* Records for processing:
---+---

(* ===== verification/SimModel1.v ===== *)
(** * Concrete databases of OVS and OVN

    In-memory databases for the OVSDB programmer: tables by UUID, atomic transactions, and
    the garbage collection of rows that nothing refers to.  They hold rows that belong to
    somebody else, and keep them.  An in-memory tunnel programmer for the handler. *)

From S2P Require Import Prelude GoStd Journal Sim Type2 Reconciler GobgpAdapter ExportRecovery.
From S2P Require Import Exporter RemoteType2 SimWorld SimRemote Model1 Model1Safety Model1Programmer Model1ProgrammerSafety.

(** ** Tables *)

Record dbw := {
  db_bridges : gmap string VBridge; db_ports : gmap string VPort; db_interfaces : gmap string VInterface; db_root : VRoot;
  db_switches : gmap string NSwitch; db_lsps : gmap string NPort; db_next : Z;
}.
Definition on_bridges f w := {| db_bridges := f (db_bridges w); db_ports := db_ports w; db_interfaces := db_interfaces w; db_root := db_root w;
  db_switches := db_switches w; db_lsps := db_lsps w; db_next := db_next w |}.
Definition on_ports f w := {| db_bridges := db_bridges w; db_ports := f (db_ports w); db_interfaces := db_interfaces w; db_root := db_root w;
  db_switches := db_switches w; db_lsps := db_lsps w; db_next := db_next w |}.
Definition on_interfaces f w := {| db_bridges := db_bridges w; db_ports := db_ports w; db_interfaces := f (db_interfaces w); db_root := db_root w;
  db_switches := db_switches w; db_lsps := db_lsps w; db_next := db_next w |}.
Definition on_root f w := {| db_bridges := db_bridges w; db_ports := db_ports w; db_interfaces := db_interfaces w; db_root := f (db_root w);
  db_switches := db_switches w; db_lsps := db_lsps w; db_next := db_next w |}.
Definition on_switches f w := {| db_bridges := db_bridges w; db_ports := db_ports w; db_interfaces := db_interfaces w; db_root := db_root w;
  db_switches := f (db_switches w); db_lsps := db_lsps w; db_next := db_next w |}.
Definition on_lsps f w := {| db_bridges := db_bridges w; db_ports := db_ports w; db_interfaces := db_interfaces w; db_root := db_root w;
  db_switches := db_switches w; db_lsps := f (db_lsps w); db_next := db_next w |}.
Definition on_next f w := {| db_bridges := db_bridges w; db_ports := db_ports w; db_interfaces := db_interfaces w; db_root := db_root w;
  db_switches := db_switches w; db_lsps := db_lsps w; db_next := f (db_next w) |}.

(** The rows of a table, with their identifiers. *)
Definition bridge_row (kv : string * VBridge) : VBridge :=
  {| vb_UUID := kv.1; vb_Name := vb_Name kv.2; vb_Ports := vb_Ports kv.2; vb_FailMode := vb_FailMode kv.2; vb_Controller := vb_Controller kv.2;
     vb_ExternalIDs := vb_ExternalIDs kv.2 |}.
Definition port_row (kv : string * VPort) : VPort :=
  {| vp_UUID := kv.1; vp_Name := vp_Name kv.2; vp_Interfaces := vp_Interfaces kv.2; vp_ExternalIDs := vp_ExternalIDs kv.2 |}.
Definition interface_row (kv : string * VInterface) : VInterface :=
  {| vi_UUID := kv.1; vi_Name := vi_Name kv.2; vi_Type := vi_Type kv.2; vi_Options := vi_Options kv.2; vi_ExternalIDs := vi_ExternalIDs kv.2 |}.
Definition switch_row (kv : string * NSwitch) : NSwitch := {| ns_UUID := kv.1; ns_Name := ns_Name kv.2; ns_Ports := ns_Ports kv.2 |}.
Definition lsp_row (kv : string * NPort) : NPort :=
  {| np_UUID := kv.1; np_Name := np_Name kv.2; np_Type := np_Type kv.2; np_Addresses := np_Addresses kv.2; np_Options := np_Options kv.2;
     np_Tag := np_Tag kv.2; np_ExternalIDs := np_ExternalIDs kv.2 |}.

(** ** Transactions *)

(** A set column after a mutation. *)
Definition mutate (insert : bool) (x : string) (l : list string) : list string :=
  if insert then if bool_decide (x ∈ l) then l else l ++ [x] else filter (fun y => y <> x) l.
Definition create {A} (uuid : string) (x : A) (m : gmap string A) : option (gmap string A) :=
  match m !! uuid with Some _ => None | None => Some (<[uuid := x]> m) end.
Definition apply_v (r : VRequest) (w : dbw) : option dbw :=
  match r with
  | VCreateBridge b => (fun m => on_bridges (fun _ => m) w) <$> create (vb_UUID b) b (db_bridges w)
  | VCreatePort p => (fun m => on_ports (fun _ => m) w) <$> create (vp_UUID p) p (db_ports w)
  | VCreateInterface i => (fun m => on_interfaces (fun _ => m) w) <$> create (vi_UUID i) i (db_interfaces w)
  | VMutateRoot ins _ u => Some (on_root (fun r => {| vr_UUID := vr_UUID r; vr_Bridges := mutate ins u (vr_Bridges r); vr_ExternalIDs := vr_ExternalIDs r |}) w)
  | VUpdateRoot _ ids => Some (on_root (fun r => {| vr_UUID := vr_UUID r; vr_Bridges := vr_Bridges r; vr_ExternalIDs := ids |}) w)
  | VMutateBridge ins b p => Some (on_bridges (alter (fun b =>
      {| vb_UUID := vb_UUID b; vb_Name := vb_Name b; vb_Ports := mutate ins p (vb_Ports b); vb_FailMode := vb_FailMode b; vb_Controller := vb_Controller b;
         vb_ExternalIDs := vb_ExternalIDs b |}) (vb_UUID b)) w)
  | VUpdateInterface i => Some (on_interfaces (alter (fun o =>
      {| vi_UUID := vi_UUID o; vi_Name := vi_Name o; vi_Type := vi_Type i; vi_Options := vi_Options i; vi_ExternalIDs := vi_ExternalIDs i |}) (vi_UUID i)) w)
  | VUpdatePort p => Some (on_ports (alter (fun o =>
      {| vp_UUID := vp_UUID o; vp_Name := vp_Name o; vp_Interfaces := vp_Interfaces p; vp_ExternalIDs := vp_ExternalIDs p |}) (vp_UUID p)) w)
  | VDeleteBridge u => Some (on_bridges (delete u) w)
  | VDeletePort u => Some (on_ports (delete u) w)
  | VDeleteInterface u _ => Some (on_interfaces (delete u) w)
  end.
Definition apply_n (r : NRequest) (w : dbw) : option dbw :=
  match r with
  | NCreatePort p => (fun m => on_lsps (fun _ => m) w) <$> create (np_UUID p) p (db_lsps w)
  | NDeletePort u => Some (on_lsps (delete u) w)
  | NMutateSwitch ins s p => Some (on_switches (alter (fun s => {| ns_UUID := ns_UUID s; ns_Name := ns_Name s; ns_Ports := mutate ins p (ns_Ports s) |}) (ns_UUID s)) w)
  end.
(** Rows that nothing refers to go away. *)
Definition used {A} (refs : list string) (m : gmap string A) : gmap string A := filter (fun kv => kv.1 ∈ refs) m.
Definition collect (w : dbw) : dbw :=
  let w := on_bridges (used (vr_Bridges (db_root w))) w in
  let w := on_ports (used (concat ((fun kv => vb_Ports kv.2) <$> map_to_list (db_bridges w)))) w in
  on_interfaces (used (concat ((fun kv => vp_Interfaces kv.2) <$> map_to_list (db_ports w)))) w.
(** All of a transaction, or nothing. *)
Definition run_all {Op} (apply : Op -> dbw -> option dbw) (finish : dbw -> dbw) (ops : list Op) : M dbw (list OpResult) := fun w =>
  match foldr (fun op k w => apply op w ≫= k) Some ops w with
  | Some w' => (finish w', Ok ((fun _ => {| op_Error := ""; op_Count := 1 |}) <$> ops))
  | None => (w, Ok [{| op_Error := "constraint violation"; op_Count := 0 |}])
  end.
Definition new_uuid : M dbw string := fun w => (on_next (Z.succ) w, Ok ("u" +:+ itoa (db_next w))%string).
Definition rows {A B} (row : string * A -> B) (table : dbw -> gmap string A) : M dbw (list B) := fun w => (w, Ok (row <$> map_to_list (table w))).

Definition sim_ovs : OvsClient dbw VRequest := {|
  ov_Bridges := rows bridge_row db_bridges; ov_Ports := rows port_row db_ports; ov_Interfaces := rows interface_row db_interfaces;
  ov_Roots := fun w => (w, Ok [db_root w]); ov_build r := Ok [r]; ov_Transact := run_all apply_v collect;
  ov_is_update r := match r with VUpdateRoot _ _ | VUpdateInterface _ | VUpdatePort _ => true | _ => false end; ov_NewUUID := new_uuid;
|}.
Definition sim_nbdb : NbDbClient dbw NRequest := {|
  nd_Switches := rows switch_row db_switches; nd_Ports := rows lsp_row db_lsps; nd_build r := Ok [r]; nd_Transact := run_all apply_n (fun w => w);
  nd_is_update _ := false; nd_NewUUID := new_uuid;
|}.

(** ** Rows of somebody else *)

Definition foreign_bridge : VBridge :=
  {| vb_UUID := "fb"; vb_Name := "br-ex"; vb_Ports := ["fp"]; vb_FailMode := None; vb_Controller := []; vb_ExternalIDs := ∅ |}.
Definition foreign_port : VPort := {| vp_UUID := "fp"; vp_Name := "eth0"; vp_Interfaces := ["fi"]; vp_ExternalIDs := ∅ |}.
Definition foreign_interface : VInterface :=
  {| vi_UUID := "fi"; vi_Name := "eth0"; vi_Type := "system"; vi_Options := ∅; vi_ExternalIDs := ∅ |}.
Definition foreign_lsp : NPort :=
  {| np_UUID := "fl"; np_Name := "vm"; np_Type := ""; np_Addresses := ["dynamic"]; np_Options := ∅; np_Tag := None; np_ExternalIDs := ∅ |}.
Record foreign_kept (w : dbw) : Prop := {
  fk_bridge : db_bridges w !! "fb"%string = Some foreign_bridge; fk_port : db_ports w !! "fp"%string = Some foreign_port;
  fk_interface : db_interfaces w !! "fi"%string = Some foreign_interface; fk_attached : "fb"%string ∈ vr_Bridges (db_root w);
  fk_host : vr_ExternalIDs (db_root w) !! "hostname"%string = Some "node-1"%string; fk_lsp : db_lsps w !! "fl"%string = Some foreign_lsp;
  fk_switch : exists s, db_switches w !! "sw"%string = Some s /\ ns_Name s = "ls"%string /\ "fl"%string ∈ ns_Ports s;
}.

Lemma mutate_keeps (ins : bool) x y l : y ∈ l -> (ins = false -> x <> y) -> y ∈ mutate ins x l.
Proof.
  intros Hy Hne. unfold mutate. destruct ins; [case_bool_decide; set_solver|]. apply list_elem_of_filter. split; [|done]. intros ->. by apply Hne.
Qed.
Lemma create_keeps {A} u (x y : A) m m' k : create u x m = Some m' -> m !! k = Some y -> m' !! k = Some y.
Proof. unfold create. destruct (m !! u) eqn:E; [done|]. intros [= <-] Hk. rewrite lookup_insert_ne; [done|]. intros ->. congruence. Qed.
Lemma used_keeps {A} refs (m : gmap string A) k x : m !! k = Some x -> k ∈ refs -> used refs m !! k = Some x.
Proof. intros. by apply map_lookup_filter_Some. Qed.
Lemma referred {A} (f : A -> list string) (m : gmap string A) k x y : m !! k = Some x -> y ∈ f x -> y ∈ concat ((fun kv => f kv.2) <$> map_to_list m).
Proof.
  intros Hk Hy. apply list_elem_of_In, in_concat. exists (f x). split; [|by apply list_elem_of_In]. apply list_elem_of_In, list_elem_of_fmap.
  exists (k, x). split; [done|]. by apply elem_of_map_to_list.
Qed.
Lemma unmanaged : ~ managed ∅.
Proof. unfold managed, id_at. by rewrite lookup_empty. Qed.

(** A listed row with the mark is not one of the foreign ones. *)
Lemma listed_bridge b : listed foreign_kept (ov_Bridges sim_ovs) b -> managed (vb_ExternalIDs b) -> vb_UUID b <> "fb"%string.
Proof.
  intros (w & w' & l & Hw & [= <- <-] & ([k x] & -> & Hkx%elem_of_map_to_list)%list_elem_of_fmap) Hm E. simpl in *. subst k.
  rewrite (fk_bridge w Hw) in Hkx. simplify_eq. by apply unmanaged.
Qed.
Lemma listed_port p : listed foreign_kept (ov_Ports sim_ovs) p -> managed (vp_ExternalIDs p) -> vp_UUID p <> "fp"%string.
Proof.
  intros (w & w' & l & Hw & [= <- <-] & ([k x] & -> & Hkx%elem_of_map_to_list)%list_elem_of_fmap) Hm E. simpl in *. subst k.
  rewrite (fk_port w Hw) in Hkx. simplify_eq. by apply unmanaged.
Qed.
Lemma listed_interface i : listed foreign_kept (ov_Interfaces sim_ovs) i -> managed (vi_ExternalIDs i) -> vi_UUID i <> "fi"%string.
Proof.
  intros (w & w' & l & Hw & [= <- <-] & ([k x] & -> & Hkx%elem_of_map_to_list)%list_elem_of_fmap) Hm E. simpl in *. subst k.
  rewrite (fk_interface w Hw) in Hkx. simplify_eq. by apply unmanaged.
Qed.
Lemma listed_lsp p : listed foreign_kept (nd_Ports sim_nbdb) p -> managed (np_ExternalIDs p) -> np_UUID p <> "fl"%string.
Proof.
  intros (w & w' & l & Hw & [= <- <-] & ([k x] & -> & Hkx%elem_of_map_to_list)%list_elem_of_fmap) Hm E. simpl in *. subst k.
  rewrite (fk_lsp w Hw) in Hkx. simplify_eq. by apply unmanaged.
Qed.
Lemma new_uuid_fresh u w w' : new_uuid w = (w', Ok u) -> exists s, u = ("u" +:+ s)%string.
Proof. intros [= <- <-]. by eexists. Qed.

Lemma apply_v_keeps r w w' : v_allowed sim_ovs foreign_kept r -> foreign_kept w -> apply_v r w = Some w' -> foreign_kept w'.
Proof.
  intros Ha Hw H. pose proof Hw as [Hb Hp Hi Hr Hh Hl Hs].
  destruct Ha as [| | | | |root n ids Hl0 He| |i Hm0 Ho|p Hm0 Ho| | |]; simpl in H; try (apply fmap_Some in H as (m & Hc & ->)); simplify_eq/=.
  - split; simpl; try done. by eapply create_keeps.
  - split; simpl; try done. by eapply create_keeps.
  - split; simpl; try done. by eapply create_keeps.
  - split; simpl; try done. by apply (mutate_keeps true).
  - split; simpl; try done. apply (mutate_keeps false); [done|]. intros _. by apply listed_bridge.
  - split; simpl; try done. destruct Hl0 as (w0 & w1 & l & Hw0 & [= <- <-] & ->%list_elem_of_singleton). destruct He as [He _].
    rewrite He; [apply (fk_host w0 Hw0)|discriminate|]. unfold model1BridgeMappingOwnerKey. discriminate.
  - split; simpl; try done. rewrite lookup_alter_ne; [done|]. by apply listed_bridge.
  - split; simpl; try done. rewrite lookup_alter_ne; [done|]. destruct Ho as [(w0 & w1 & _ & [s ->]%new_uuid_fresh)|(old & Ho & Hm & ->)]; [done|by apply listed_interface].
  - split; simpl; try done. rewrite lookup_alter_ne; [done|]. destruct Ho as [(w0 & w1 & _ & [s ->]%new_uuid_fresh)|(old & Ho & Hm & ->)]; [done|by apply listed_port].
  - split; simpl; try done. rewrite lookup_delete_ne; [done|]. by apply listed_bridge.
  - split; simpl; try done. rewrite lookup_delete_ne; [done|]. by apply listed_port.
  - split; simpl; try done. rewrite lookup_delete_ne; [done|]. by apply listed_interface.
Qed.
Lemma apply_n_keeps r w w' : n_allowed sim_nbdb foreign_kept r -> foreign_kept w -> apply_n r w = Some w' -> foreign_kept w'.
Proof.
  intros Ha Hw H. pose proof Hw as [Hb Hp Hi Hr Hh Hl Hs].
  destruct Ha as [| |ins s port Hs0 Hport]; simpl in H; try (apply fmap_Some in H as (m & Hc & ->)); simplify_eq/=.
  - split; simpl; try done. by eapply create_keeps.
  - split; simpl; try done. rewrite lookup_delete_ne; [done|]. by apply listed_lsp.
  - split; simpl; try done. destruct Hs as (s0 & Hs & Hn & Hin). destruct (decide (ns_UUID s = "sw"%string)) as [->|Hne].
    + rewrite lookup_alter_eq, Hs. eexists. split_and!; [done|done|]. simpl. apply mutate_keeps; [done|]. intros ->.
      destruct Hport as [(p & ? & ? & <-)|[? _]]; [by apply listed_lsp|done].
    + rewrite lookup_alter_ne by done. by exists s0.
Qed.
Lemma collect_keeps w : foreign_kept w -> foreign_kept (collect w).
Proof.
  intros [Hb Hp Hi Hr Hh Hl Hs].
  assert (used (vr_Bridges (db_root w)) (db_bridges w) !! "fb"%string = Some foreign_bridge) as Hb' by (by apply used_keeps).
  split; simpl; try done.
  - apply used_keeps; [done|]. eapply (referred vb_Ports); [exact Hb'|left].
  - apply used_keeps; [done|]. eapply (referred vp_Interfaces _ _ foreign_port); [|left]. apply used_keeps; [exact Hp|]. eapply (referred vb_Ports); [exact Hb'|left].
Qed.

Lemma run_all_keeps {Op} (apply : Op -> dbw -> option dbw) finish ops :
  (forall op w w', op ∈ ops -> foreign_kept w -> apply op w = Some w' -> foreign_kept w') -> (forall w, foreign_kept w -> foreign_kept (finish w)) ->
  preserves foreign_kept (run_all apply finish ops).
Proof.
  intros Ha Hf w Hw. unfold run_all. destruct (foldr _ Some ops w) as [w'|] eqn:E; [|done]. apply Hf. clear Hf.
  revert w Hw E. induction ops as [|op ops IH]; intros w Hw E; simpl in E; [by simplify_eq|].
  destruct (apply op w) as [w1|] eqn:E1; [|done]. simpl in E. eapply IH; [intros; eapply Ha; [by right|..]; done| |exact E]. eapply Ha; [left|done|done].
Qed.
Lemma built_self {A} (l acc ops : list A) : rfold (fun acc r => let? ops := Ok [r] in Ok (acc ++ ops)) acc l = Ok ops -> ops = acc ++ l.
Proof. revert acc. induction l as [|x l IH]; intros acc; simpl; [intros [= ->]; by rewrite app_nil_r|]. intros ->%IH. by rewrite <-app_assoc. Qed.

Lemma sim_keeps : keeps sim_ovs sim_nbdb foreign_kept.
Proof.
  split; try (intros w Hw; exact Hw); try (intros w []; by split).
  - intros requests ops Ha ->%built_self. apply run_all_keeps; [|apply collect_keeps]. intros op w w' Hop. apply apply_v_keeps.
    rewrite Forall_forall in Ha. by apply Ha.
  - intros requests ops Ha ->%built_self. apply run_all_keeps; [|done]. intros op w w' Hop. apply apply_n_keeps. rewrite Forall_forall in Ha. by apply Ha.
Qed.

---+---

State how many lines of the listing include the word "that". Reply with the number alone.

2